Lily Sobhani (born 15 October 1976) is a live events producer who specializes in producing large, internationally broadcast music events, usually with a charity component.

Life
Sobhani was born on 15 October 1976 in Norfolk, England. She has been working in music and live event production for 15 years, and in that time she has produced, promoted, distributed and messaged countless cause-related and charity concerts. Her first major production as an executive producer was the original Fairplay concert in 2002 for Oxfam's Make Trade Fair campaign, which she produced through her company Bottle, with partners Emily Eavis and Marianne Troup.

Career

Live 8
In June 2005, Sobhani was called upon by the Make Poverty History coalition to execute a concert in Japan for the Live 8 concert series.  In a span of 4 weeks, Sobhani accomplished the impossible task of securing the venue, artists, broadcast partners and financing, and developing local messaging, for the event at Makuhari Messe in Japan, on the outskirts of Tokyo. The show, Live 8 concert, Chiba, prompted the Japanese Government to add 2 billion dollars more aid for the poorest countries of the world a few days later.

Live Earth
During that experience Sobhani met Kevin Wall, founder of Live Earth and Exec Producer of Live 8, and when Live Earth was conceived, she was one of the first people he called on. Lily became Worldwide Head of Events, responsible for the delivery of all Live Earth music concerts. In this capacity, Sobhani supervised teams responsible for all facets of production – from staging and lighting design to promotion, finance, broadcast capture and distribution and artist coordination. The original Live Earth was a set of 9 concerts staged on 7 continents over 24 hours, and was broadcast to 2 billion people on 7 July 2007. It became the largest global entertainment event ever held.

Following this, Sobhani was again tapped by Kevin Wall to produce an additional Live Earth concert to take place in Mumbai, India. Live Earth India was scheduled to take place 7 December 2008. Unfortunately, the concert was cancelled shortly after the November 2008 Mumbai terrorist attacks on 26 November 2008.

In early 2010, Sobhani was asked last minute to step in and help oversee the Chicago portion of the Live Earth Run for Water.

FIFA World Cup Kick-Off Celebration Concert

Most recently, Lily Sobhani produced the inaugural Official FIFA 2010 World Cup Kickoff Celebration Concert, which opened the 2010 FIFA World Cup tournament on 10 June. It featured live performances from Black Eyed Peas, Shakira, Alicia Keys, John Legend and Juanes, as well as an amazing blend of African artists including Amadou & Mariam, Angelique Kidjo, BLK JKS and Tinariwen.

The Secret Policeman's Ball

Sobhani executive produced the American reboot of The Secret Policeman's Ball at the Radio City Music Hall in New York on 4 March 2012, a celebration of Amnesty International's 50th Anniversary.
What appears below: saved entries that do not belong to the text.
(** ** Fastest Lap charts *)


(** ** Loading and filtering *)

(** Lines 13-18 with line 224: when the CSV has no [rank] column, [rank] is a
    copy of [positionOrder], so the rows the Fastest Lap page works on are the
    race winners ([positionOrder == 1]) of the filtered table. *)
Theorem fastest_laps_without_rank (raw : RawTable) (year_min year_max : Z)
    (selected_country : string) (selected_circuits : list string)
    (to_float : string -> option Q) :
  raw_has_rank raw = false ->
  let filtered := filtered_df (load_data raw) year_min year_max selected_country
                    selected_circuits in
  map fst (fastest_laps to_float filtered)
  = filter (fun r => (positionOrder r =? 1)%Z) (rows filtered).
Proof.
  intros Hr; cbv zeta; unfold fastest_laps; rewrite map_map; simpl; rewrite map_id.
  apply filter_ext_in; intros r Hin.
  rewrite filtered_df_rows in Hin; apply filter_In in Hin as [Hin _].
  unfold load_data in Hin; rewrite Hr in Hin; simpl in Hin.
  apply in_map_iff in Hin as [r0 [<- _]]; reflexivity.
Qed.

Lemma Subseq_filter_mono {A : Type} (f g : A -> bool) (l : list A) :
  (forall x, f x = true -> g x = true) -> Subseq (filter f l) (filter g l).
Proof.
  intros H; induction l as [|x l IH]; simpl; [constructor|].
  destruct (f x) eqn:Ef; [rewrite (H x Ef); constructor; exact IH|].
  destruct (g x); [constructor|]; exact IH.
Qed.

(** Lines 53-62: narrowing the year range or selecting fewer circuits keeps
    a sub-list of the rows kept before, in the same order. *)
Theorem filtered_df_monotone (df : Table) (a b a' b' : Z) (selected_country : string)
    (cs cs' : list string) :
  (a <= a')%Z -> (b' <= b)%Z -> (forall x, In x cs' -> In x cs) ->
  Subseq (rows (filtered_df df a' b' selected_country cs'))
         (rows (filtered_df df a b selected_country cs)).
Proof.
  intros Ha Hb Hcs; rewrite !filtered_df_rows; apply Subseq_filter_mono.
  intros r H; unfold filter_keep in *.
  apply andb_true_iff in H as [H Hci]; apply andb_true_iff in H as [Hy Hco].
  rewrite Hco; unfold year_mask in *.
  apply andb_true_iff in Hy as [Hy1 Hy2]; apply Z.leb_le in Hy1, Hy2.
  assert (Hy : ((a <=? year r)%Z && (year r <=? b)%Z) = true)
    by (apply andb_true_iff; split; apply Z.leb_le; lia).
  rewrite Hy; simpl; unfold circuit_keep in *.
  destruct (existsb (String.eqb "All Circuits") cs) eqn:E; [reflexivity|].
  destruct (existsb (String.eqb "All Circuits") cs') eqn:E'.
  { apply existsb_eqb_In, Hcs, existsb_eqb_In in E'; congruence. }
  unfold circuit_mask in *; destruct (circuit_name r) as [c|]; [|exact Hci].
  apply existsb_exists in Hci as [x [Hx Ex]]; apply existsb_exists; exists x.
  split; [apply Hcs; exact Hx|exact Ex].
Qed.

(** ** Drill-down pages without rows *)

(** Lines 139-166 and 172-214: the driver and constructor lists come from the
    whole table.  When the filtered table has no row of the selected driver
    (constructor), or no name can be selected, the page shows zero metrics
    and empty charts and tables, and raises nothing. *)
Theorem drilldown_without_rows (argsort : list Q -> list nat) (df filtered : Table)
    (choice : nat) :
  ((forall r, In r (rows filtered) ->
      match selectbox (drivers df) choice with
      | Some d => driver_name r <> Some d | None => True end) ->
   driver_page df filtered choice =
     [ WTitle "Driver Performance"; WMetric "Races Participated" (MCount 0);
       WMetric "Wins" (MCount 0); WMetric "Podiums" (MCount 0);
       WSubheader "Performance Over Years"; WYearSeries [];
       WSubheader "Points Accumulation"; WYearSeries [] ]) /\
  ((forall r, In r (rows filtered) ->
      match selectbox (constructors df) choice with
      | Some c => constructor_name r <> Some c | None => True end) ->
   constructor_page argsort df filtered choice =
     [ WTitle "Constructor Analysis"; WMetric "Races Participated" (MCount 0);
       WMetric "Wins" (MCount 0); WMetric "Podiums" (MCount 0);
       WSubheader "Performance Over Years"; WYearSeries []; WYearSeries [];
       WSubheader "Top Drivers"; WStats [] ]).
Proof.
  split; intros H.
  - unfold driver_page.
    assert (E : entity_rows driver_name (selectbox (drivers df) choice) filtered = []).
    { unfold entity_rows; apply filter_all_false; intros r Hr; specialize (H r Hr).
      destruct (selectbox (drivers df) choice) as [d|]; [|reflexivity].
      apply not_true_iff_false; intros Hd; apply opt_str_eqb_true in Hd; exact (H Hd). }
    change (group_keys_str (map driver_name (rows df))) with (drivers df); rewrite E.
    reflexivity.
  - unfold constructor_page.
    assert (E : entity_rows constructor_name (selectbox (constructors df) choice) filtered = []).
    { unfold entity_rows; apply filter_all_false; intros r Hr; specialize (H r Hr).
      destruct (selectbox (constructors df) choice) as [d|]; [|reflexivity].
      apply not_true_iff_false; intros Hd; apply opt_str_eqb_true in Hd; exact (H Hd). }
    change (group_keys_str (map constructor_name (rows df))) with (constructors df); rewrite E.
    unfold top_drivers, sort_values; cbn -[take_rows]; rewrite take_rows_nil; reflexivity.
Qed.

(** * Witnesses of the further properties *)

(** The example table's bar chart shows its two wins. *)
Lemma constructor_wins_total_witness :
  (fold_right Z.add 0%Z (map snd (top_constructors insertion_argsort example_table))
   <= Z.of_nat (length (filter (fun r => (positionOrder r =? 1)%Z
                                       && is_some (constructor_name r)) (rows example_table))))%Z.
Proof.
  exact (proj1 (proj2 (constructor_wins_total insertion_argsort insertion_argsort_spec
                         example_table))).
Defined.

(** The 2020 race of the example table, listed by finishing position. *)
Lemma race_insight_results_witness :
  exists race_df,
    In (WRows race_df) (race_insight_page insertion_argsort example_table 0 0) /\
    StronglySorted (fun r s => (positionOrder r <= positionOrder s)%Z) race_df.
Proof.
  destruct (race_insight_results insertion_argsort insertion_argsort_spec example_table 0 0)
    as [race_df [E [S _]]].
  exists race_df; rewrite E; split; [right; right; left; reflexivity|exact S].
Defined.




Lemma fastest_laps_without_rank_witness :
  map fst (fastest_laps py_float
             (filtered_df (load_data (mkRawTable false example_table)) 2020 2021
                "All Countries" ["All Circuits"]))
  = filter (fun r => (positionOrder r =? 1)%Z)
      (rows (filtered_df (load_data (mkRawTable false example_table)) 2020 2021
               "All Countries" ["All Circuits"])).
Proof.
  exact (fastest_laps_without_rank (mkRawTable false example_table) 2020 2021
           "All Countries" ["All Circuits"] py_float eq_refl).
Defined.

(** The 2021 Monza rows are among the 2020-2021 rows of all circuits. *)
Lemma filtered_df_monotone_witness :
  Subseq (rows (filtered_df example_table 2021 2021 "All Countries" ["Monza"]))
         (rows (filtered_df example_table 2020 2021 "All Countries" ["All Circuits"; "Monza"])).
Proof.
  apply (filtered_df_monotone example_table 2020 2021 2021 2021 "All Countries"
           ["All Circuits"; "Monza"] ["Monza"]); [lia|lia|].
  intros x [<-|[]]; right; left; reflexivity.
Defined.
The event was a tremendous success with a focus on comedy: Russell Brand, Jon Stewart, Rashida Jones, Chris O'Dowd, Jason Sudeikis, Paul Rudd, Catherine Tate, Noel Fielding, Jimmy Carr, Sarah Silverman, David Cross, Ben Stiller, David Walliams, Liam Neeson, Jack Whitehall and many more all taking to the stage. Together with these comedy stars, Coldplay and Mumford & Sons played sets, headlining the event.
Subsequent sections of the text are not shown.